%%

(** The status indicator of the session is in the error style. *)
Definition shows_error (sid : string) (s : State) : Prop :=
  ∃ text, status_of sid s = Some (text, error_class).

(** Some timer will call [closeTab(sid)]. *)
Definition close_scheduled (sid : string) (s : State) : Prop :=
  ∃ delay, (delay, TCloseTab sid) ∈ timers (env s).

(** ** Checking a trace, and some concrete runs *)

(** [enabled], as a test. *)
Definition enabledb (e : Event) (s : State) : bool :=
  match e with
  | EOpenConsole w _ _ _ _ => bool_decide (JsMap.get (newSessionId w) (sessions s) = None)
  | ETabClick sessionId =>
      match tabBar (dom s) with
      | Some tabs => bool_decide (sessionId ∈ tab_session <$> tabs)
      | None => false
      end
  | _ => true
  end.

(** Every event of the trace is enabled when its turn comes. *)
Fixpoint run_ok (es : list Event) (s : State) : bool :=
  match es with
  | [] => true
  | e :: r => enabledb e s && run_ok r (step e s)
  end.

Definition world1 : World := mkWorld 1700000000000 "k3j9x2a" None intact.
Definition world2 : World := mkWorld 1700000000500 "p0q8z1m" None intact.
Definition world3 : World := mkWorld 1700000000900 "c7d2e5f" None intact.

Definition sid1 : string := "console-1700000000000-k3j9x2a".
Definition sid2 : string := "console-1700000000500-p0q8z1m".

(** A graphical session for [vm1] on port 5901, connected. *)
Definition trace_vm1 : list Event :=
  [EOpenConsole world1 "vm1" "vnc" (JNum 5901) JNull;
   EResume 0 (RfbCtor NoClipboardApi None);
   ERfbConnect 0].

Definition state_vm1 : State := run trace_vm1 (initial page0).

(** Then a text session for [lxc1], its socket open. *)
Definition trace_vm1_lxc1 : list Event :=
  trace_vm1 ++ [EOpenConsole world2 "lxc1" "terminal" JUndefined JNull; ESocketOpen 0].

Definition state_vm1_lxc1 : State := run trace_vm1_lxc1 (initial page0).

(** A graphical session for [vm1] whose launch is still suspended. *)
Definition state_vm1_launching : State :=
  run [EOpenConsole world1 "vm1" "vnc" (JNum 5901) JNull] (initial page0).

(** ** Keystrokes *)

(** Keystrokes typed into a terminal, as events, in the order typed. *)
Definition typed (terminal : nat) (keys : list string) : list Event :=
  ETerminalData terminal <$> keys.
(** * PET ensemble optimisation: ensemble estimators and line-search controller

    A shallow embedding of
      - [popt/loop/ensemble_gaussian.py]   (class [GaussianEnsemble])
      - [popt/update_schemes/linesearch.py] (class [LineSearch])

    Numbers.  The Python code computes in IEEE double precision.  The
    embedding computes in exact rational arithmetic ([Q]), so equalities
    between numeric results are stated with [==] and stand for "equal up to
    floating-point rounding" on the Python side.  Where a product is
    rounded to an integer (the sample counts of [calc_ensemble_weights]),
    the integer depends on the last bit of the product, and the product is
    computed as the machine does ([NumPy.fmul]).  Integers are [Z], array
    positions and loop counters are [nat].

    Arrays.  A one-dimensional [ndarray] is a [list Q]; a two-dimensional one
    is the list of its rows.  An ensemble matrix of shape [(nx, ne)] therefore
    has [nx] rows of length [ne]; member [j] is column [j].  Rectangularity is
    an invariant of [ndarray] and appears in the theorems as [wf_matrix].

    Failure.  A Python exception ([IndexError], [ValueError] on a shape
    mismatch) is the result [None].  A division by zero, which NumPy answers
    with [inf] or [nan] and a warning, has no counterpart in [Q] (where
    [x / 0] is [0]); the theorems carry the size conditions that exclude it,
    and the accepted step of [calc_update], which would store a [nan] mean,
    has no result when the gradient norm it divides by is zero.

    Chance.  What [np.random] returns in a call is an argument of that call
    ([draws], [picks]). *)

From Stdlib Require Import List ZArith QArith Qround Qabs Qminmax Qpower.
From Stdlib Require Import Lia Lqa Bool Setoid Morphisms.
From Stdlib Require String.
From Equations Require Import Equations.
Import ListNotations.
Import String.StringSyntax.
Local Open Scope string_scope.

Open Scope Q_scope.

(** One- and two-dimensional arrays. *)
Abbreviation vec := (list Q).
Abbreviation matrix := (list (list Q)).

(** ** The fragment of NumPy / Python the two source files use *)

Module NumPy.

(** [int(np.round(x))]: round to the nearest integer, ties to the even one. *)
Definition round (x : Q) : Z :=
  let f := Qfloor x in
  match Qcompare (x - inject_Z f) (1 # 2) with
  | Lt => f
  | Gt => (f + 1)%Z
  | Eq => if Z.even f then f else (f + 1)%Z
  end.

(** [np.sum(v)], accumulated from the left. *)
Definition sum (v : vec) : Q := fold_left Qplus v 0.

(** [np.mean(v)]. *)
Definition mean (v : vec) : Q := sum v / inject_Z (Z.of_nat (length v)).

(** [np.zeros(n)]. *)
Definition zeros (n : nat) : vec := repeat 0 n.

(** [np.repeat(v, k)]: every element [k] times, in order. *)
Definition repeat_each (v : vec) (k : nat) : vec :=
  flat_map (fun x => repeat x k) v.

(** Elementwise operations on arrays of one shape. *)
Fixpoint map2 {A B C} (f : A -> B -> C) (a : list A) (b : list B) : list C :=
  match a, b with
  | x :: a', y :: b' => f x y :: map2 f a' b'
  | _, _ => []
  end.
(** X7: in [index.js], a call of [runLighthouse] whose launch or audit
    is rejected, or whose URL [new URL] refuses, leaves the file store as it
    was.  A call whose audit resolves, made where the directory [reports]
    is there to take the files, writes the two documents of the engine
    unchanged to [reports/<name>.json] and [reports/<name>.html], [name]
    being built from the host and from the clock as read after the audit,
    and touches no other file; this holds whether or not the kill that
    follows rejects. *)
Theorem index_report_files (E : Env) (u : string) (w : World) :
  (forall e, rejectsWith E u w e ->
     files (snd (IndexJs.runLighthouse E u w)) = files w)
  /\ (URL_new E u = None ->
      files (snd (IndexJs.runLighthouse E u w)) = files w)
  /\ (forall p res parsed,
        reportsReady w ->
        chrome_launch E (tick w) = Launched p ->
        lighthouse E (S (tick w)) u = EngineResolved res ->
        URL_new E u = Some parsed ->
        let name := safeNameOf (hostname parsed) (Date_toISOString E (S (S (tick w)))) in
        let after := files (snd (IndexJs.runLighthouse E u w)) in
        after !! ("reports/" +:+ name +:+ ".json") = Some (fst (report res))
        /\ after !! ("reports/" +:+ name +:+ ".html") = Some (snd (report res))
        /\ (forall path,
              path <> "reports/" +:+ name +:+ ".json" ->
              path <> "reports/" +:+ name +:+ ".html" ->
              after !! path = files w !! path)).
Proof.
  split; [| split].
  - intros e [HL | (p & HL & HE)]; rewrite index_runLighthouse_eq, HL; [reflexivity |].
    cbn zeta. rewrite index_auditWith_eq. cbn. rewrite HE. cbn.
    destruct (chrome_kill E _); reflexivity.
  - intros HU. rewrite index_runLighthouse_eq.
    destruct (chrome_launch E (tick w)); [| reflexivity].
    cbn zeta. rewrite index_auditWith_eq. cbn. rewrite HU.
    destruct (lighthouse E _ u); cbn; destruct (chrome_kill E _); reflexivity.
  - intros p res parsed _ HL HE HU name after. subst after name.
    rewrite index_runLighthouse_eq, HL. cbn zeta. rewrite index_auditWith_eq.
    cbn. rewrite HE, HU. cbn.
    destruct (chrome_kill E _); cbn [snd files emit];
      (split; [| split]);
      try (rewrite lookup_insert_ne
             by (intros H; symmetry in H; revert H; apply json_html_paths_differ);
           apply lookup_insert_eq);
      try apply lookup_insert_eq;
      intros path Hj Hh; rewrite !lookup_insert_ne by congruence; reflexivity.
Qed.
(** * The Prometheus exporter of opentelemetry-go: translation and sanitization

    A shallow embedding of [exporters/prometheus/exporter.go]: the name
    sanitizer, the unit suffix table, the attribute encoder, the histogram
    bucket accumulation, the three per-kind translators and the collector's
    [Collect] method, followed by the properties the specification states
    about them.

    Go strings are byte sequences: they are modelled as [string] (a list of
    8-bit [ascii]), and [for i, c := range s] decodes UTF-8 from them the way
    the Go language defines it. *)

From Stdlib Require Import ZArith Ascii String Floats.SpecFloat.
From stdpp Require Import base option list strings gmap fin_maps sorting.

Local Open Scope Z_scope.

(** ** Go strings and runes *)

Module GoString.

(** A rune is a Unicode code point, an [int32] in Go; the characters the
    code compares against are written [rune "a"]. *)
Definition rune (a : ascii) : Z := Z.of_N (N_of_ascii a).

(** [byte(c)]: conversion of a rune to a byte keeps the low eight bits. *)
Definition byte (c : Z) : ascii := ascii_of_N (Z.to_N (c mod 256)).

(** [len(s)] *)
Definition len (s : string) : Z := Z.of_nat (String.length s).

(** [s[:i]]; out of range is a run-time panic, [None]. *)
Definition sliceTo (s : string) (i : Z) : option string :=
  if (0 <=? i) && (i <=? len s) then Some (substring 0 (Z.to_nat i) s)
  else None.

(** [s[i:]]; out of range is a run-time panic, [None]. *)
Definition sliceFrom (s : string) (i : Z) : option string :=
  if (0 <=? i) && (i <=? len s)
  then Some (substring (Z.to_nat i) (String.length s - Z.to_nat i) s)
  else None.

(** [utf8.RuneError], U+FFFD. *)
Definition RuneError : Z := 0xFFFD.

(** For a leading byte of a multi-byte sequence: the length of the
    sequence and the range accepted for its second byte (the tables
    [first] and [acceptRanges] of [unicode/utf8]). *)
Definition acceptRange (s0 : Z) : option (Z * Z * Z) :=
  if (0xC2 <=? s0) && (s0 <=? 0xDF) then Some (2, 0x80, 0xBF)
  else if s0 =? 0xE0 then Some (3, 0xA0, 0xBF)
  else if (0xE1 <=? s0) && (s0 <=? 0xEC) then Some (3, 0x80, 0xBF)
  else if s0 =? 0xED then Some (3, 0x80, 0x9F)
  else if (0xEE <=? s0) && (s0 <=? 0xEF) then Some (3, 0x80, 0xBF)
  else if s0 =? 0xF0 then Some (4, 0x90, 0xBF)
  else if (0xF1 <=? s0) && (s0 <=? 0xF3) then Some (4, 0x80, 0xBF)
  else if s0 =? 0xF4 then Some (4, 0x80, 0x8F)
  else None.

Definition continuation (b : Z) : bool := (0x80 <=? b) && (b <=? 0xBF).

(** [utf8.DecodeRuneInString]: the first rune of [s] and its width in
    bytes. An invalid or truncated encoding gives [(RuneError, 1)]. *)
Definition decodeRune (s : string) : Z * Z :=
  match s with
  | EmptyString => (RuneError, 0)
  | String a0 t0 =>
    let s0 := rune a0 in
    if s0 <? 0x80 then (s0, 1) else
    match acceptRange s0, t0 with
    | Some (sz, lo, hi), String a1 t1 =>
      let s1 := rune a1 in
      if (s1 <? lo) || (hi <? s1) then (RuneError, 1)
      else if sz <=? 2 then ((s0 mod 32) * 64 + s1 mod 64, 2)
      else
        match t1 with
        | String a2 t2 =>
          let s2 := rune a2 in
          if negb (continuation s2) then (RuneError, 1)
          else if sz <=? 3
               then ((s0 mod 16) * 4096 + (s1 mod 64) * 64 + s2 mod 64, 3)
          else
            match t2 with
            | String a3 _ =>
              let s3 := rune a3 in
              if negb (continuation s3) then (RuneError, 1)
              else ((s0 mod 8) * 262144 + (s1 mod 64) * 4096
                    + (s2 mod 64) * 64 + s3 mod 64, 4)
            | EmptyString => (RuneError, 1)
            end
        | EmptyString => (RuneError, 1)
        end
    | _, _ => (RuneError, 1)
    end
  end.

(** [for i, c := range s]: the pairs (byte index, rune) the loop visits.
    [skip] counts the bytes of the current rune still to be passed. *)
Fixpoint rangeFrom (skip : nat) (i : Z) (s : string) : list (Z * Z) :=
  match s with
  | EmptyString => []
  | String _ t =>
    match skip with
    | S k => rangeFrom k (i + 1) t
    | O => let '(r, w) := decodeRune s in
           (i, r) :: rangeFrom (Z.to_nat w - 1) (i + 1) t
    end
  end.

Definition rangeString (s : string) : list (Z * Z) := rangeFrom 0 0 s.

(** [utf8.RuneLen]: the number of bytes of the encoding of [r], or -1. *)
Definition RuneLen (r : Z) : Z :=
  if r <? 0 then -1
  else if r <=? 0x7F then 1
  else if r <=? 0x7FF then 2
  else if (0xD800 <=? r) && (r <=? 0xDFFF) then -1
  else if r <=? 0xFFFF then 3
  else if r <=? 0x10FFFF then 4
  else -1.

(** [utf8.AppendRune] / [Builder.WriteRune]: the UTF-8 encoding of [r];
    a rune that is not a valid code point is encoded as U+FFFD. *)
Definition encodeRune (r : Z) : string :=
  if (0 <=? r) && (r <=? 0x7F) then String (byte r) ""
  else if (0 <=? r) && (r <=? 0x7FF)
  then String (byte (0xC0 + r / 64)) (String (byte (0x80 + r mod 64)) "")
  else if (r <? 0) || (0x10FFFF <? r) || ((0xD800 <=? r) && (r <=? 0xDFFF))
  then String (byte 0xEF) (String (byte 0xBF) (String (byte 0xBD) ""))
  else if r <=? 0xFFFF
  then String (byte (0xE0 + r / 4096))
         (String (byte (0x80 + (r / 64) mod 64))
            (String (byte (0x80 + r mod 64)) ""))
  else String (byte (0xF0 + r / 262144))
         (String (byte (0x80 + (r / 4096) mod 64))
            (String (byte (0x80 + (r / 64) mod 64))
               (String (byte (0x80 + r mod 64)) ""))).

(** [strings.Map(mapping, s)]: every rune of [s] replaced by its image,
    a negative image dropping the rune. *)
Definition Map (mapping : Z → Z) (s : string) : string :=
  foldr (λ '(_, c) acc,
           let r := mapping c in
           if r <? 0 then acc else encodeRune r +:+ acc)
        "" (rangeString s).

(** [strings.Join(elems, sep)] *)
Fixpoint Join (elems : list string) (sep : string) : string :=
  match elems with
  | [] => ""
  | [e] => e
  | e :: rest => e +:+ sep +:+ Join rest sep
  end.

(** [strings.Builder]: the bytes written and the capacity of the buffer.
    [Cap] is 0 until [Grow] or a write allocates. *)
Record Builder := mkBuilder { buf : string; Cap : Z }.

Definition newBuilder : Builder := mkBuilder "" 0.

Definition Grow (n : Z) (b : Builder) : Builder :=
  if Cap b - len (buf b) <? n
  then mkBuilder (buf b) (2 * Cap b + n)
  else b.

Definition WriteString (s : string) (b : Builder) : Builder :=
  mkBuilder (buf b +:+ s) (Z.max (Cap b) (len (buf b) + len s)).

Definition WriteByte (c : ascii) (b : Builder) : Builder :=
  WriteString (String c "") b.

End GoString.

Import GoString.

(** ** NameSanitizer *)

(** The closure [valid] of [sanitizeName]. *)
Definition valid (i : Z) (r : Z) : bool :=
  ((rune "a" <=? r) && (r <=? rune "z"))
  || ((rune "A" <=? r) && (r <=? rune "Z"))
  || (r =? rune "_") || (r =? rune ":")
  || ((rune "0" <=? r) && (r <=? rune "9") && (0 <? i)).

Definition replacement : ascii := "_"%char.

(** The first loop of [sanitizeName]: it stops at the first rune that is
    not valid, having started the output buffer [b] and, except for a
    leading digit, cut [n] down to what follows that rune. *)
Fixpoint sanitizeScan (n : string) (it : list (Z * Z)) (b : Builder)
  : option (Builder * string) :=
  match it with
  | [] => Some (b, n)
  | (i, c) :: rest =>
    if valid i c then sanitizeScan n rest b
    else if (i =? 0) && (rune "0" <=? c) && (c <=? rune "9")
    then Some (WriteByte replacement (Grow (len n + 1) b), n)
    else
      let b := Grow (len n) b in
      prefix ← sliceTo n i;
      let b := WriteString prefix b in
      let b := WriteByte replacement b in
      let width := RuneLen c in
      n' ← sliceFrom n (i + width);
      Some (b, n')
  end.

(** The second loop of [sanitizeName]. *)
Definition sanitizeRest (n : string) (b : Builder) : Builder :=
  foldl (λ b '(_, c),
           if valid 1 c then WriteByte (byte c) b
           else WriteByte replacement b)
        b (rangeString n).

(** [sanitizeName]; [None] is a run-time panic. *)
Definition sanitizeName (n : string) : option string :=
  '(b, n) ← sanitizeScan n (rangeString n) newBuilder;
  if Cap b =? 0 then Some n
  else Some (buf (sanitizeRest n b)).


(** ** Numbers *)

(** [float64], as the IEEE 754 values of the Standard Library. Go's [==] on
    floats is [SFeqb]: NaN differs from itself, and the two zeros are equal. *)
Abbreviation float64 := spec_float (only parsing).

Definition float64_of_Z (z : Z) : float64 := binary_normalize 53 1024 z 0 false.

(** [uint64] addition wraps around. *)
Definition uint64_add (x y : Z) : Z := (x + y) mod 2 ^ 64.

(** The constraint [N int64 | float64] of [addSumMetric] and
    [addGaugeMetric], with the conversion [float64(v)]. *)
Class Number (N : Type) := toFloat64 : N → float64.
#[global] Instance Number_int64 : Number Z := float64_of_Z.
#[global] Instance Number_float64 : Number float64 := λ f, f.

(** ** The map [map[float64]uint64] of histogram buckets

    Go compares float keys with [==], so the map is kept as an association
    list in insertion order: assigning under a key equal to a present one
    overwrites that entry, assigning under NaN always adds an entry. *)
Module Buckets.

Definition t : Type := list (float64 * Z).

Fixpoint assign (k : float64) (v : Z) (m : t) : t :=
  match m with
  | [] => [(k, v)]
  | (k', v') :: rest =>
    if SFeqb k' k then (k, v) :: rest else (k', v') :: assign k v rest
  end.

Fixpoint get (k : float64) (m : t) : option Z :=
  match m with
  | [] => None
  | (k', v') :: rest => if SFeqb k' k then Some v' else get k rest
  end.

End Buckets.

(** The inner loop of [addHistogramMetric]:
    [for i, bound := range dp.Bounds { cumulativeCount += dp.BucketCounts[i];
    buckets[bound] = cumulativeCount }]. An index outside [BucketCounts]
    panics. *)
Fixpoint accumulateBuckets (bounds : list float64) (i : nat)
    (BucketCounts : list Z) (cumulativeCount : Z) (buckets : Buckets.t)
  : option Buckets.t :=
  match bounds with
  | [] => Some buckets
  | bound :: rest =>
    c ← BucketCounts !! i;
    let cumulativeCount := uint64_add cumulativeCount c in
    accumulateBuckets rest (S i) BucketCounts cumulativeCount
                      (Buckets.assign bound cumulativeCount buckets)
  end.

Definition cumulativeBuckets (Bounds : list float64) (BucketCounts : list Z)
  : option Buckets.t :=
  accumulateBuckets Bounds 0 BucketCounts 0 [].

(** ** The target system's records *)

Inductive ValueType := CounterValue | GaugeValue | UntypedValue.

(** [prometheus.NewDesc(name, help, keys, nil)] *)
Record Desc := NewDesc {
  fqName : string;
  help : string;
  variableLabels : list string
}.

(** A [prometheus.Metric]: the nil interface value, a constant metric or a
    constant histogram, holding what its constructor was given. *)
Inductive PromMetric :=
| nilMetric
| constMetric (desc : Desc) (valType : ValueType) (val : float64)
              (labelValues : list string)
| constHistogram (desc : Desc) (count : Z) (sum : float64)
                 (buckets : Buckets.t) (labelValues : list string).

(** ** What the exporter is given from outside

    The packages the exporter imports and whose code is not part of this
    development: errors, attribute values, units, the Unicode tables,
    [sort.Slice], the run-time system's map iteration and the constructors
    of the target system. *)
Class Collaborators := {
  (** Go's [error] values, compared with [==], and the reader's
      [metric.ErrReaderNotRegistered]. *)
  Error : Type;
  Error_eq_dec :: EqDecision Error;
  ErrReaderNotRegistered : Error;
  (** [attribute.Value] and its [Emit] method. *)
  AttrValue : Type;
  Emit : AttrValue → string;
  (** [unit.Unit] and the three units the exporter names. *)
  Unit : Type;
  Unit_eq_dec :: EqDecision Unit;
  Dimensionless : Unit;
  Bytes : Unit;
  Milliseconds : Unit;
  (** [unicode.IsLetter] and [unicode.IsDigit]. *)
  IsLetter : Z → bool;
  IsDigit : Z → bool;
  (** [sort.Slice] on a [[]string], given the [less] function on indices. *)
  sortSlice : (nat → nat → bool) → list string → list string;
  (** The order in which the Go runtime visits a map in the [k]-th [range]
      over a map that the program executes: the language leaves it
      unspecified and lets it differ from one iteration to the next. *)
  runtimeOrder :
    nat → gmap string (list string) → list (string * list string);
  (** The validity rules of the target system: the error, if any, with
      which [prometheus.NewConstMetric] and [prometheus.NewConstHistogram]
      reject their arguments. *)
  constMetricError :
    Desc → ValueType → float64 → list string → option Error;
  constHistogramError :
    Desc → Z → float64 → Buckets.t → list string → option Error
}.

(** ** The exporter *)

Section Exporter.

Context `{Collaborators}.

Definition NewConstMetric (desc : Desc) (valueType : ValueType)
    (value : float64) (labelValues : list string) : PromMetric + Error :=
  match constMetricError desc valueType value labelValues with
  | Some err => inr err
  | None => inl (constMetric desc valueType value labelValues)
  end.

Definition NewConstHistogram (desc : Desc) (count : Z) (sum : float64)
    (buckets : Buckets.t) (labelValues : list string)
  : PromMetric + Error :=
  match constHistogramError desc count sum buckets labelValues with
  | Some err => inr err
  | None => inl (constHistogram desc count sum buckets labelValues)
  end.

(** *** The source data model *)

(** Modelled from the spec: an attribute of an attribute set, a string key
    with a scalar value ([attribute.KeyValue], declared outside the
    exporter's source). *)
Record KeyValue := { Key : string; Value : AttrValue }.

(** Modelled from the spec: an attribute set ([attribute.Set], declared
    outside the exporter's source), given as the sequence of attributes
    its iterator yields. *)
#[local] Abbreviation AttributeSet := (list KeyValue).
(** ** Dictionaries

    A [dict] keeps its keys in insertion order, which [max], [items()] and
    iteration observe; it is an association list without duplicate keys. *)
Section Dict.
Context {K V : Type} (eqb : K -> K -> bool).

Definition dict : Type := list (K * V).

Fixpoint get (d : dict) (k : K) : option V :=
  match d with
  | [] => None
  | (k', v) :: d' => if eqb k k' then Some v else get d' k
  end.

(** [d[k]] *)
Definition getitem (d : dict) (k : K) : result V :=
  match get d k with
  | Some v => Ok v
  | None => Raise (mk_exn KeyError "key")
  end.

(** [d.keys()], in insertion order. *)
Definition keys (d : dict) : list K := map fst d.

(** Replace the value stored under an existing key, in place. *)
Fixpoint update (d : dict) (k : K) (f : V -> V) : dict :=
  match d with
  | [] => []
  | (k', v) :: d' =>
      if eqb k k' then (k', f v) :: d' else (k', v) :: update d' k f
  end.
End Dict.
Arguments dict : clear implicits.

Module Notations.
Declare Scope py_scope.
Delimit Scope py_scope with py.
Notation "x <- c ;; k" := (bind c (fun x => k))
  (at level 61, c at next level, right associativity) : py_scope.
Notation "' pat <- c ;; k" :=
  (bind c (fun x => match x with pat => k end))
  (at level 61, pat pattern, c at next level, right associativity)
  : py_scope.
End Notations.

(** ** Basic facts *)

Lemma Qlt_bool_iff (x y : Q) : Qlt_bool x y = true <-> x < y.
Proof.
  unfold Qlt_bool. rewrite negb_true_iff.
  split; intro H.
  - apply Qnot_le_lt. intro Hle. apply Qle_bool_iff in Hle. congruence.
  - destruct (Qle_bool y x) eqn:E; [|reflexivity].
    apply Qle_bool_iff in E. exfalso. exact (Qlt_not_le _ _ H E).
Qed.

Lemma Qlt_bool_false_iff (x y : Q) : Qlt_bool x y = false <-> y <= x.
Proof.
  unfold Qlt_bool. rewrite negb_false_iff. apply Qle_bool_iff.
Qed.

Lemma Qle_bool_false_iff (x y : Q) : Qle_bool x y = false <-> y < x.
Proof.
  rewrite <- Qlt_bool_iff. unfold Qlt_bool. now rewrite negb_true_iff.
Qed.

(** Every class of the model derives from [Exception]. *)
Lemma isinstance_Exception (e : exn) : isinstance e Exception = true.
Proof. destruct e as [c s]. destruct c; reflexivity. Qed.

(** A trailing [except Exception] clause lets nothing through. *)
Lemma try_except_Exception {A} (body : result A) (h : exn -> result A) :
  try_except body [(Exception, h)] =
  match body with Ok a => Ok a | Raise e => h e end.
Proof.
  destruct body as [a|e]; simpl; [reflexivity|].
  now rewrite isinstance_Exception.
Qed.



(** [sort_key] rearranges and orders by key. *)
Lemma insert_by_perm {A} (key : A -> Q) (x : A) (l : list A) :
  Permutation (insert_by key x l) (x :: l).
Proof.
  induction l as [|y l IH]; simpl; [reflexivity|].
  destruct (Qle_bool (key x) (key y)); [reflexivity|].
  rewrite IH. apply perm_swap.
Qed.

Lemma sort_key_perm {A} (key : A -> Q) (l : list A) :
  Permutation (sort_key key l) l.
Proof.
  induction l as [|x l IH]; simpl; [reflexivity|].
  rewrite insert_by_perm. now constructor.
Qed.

%%

WORK ITEM
Your reply is to repeat, unchanged, the lines above running from the one with "ETerminalData terminal <$> keys." up to and including the one with "The Python code".

FINISHED EXERCISE
  ETerminalData terminal <$> keys.
(** * PET ensemble optimisation: ensemble estimators and line-search controller

    A shallow embedding of
      - [popt/loop/ensemble_gaussian.py]   (class [GaussianEnsemble])
      - [popt/update_schemes/linesearch.py] (class [LineSearch])

    Numbers.  The Python code computes in IEEE double precision.  The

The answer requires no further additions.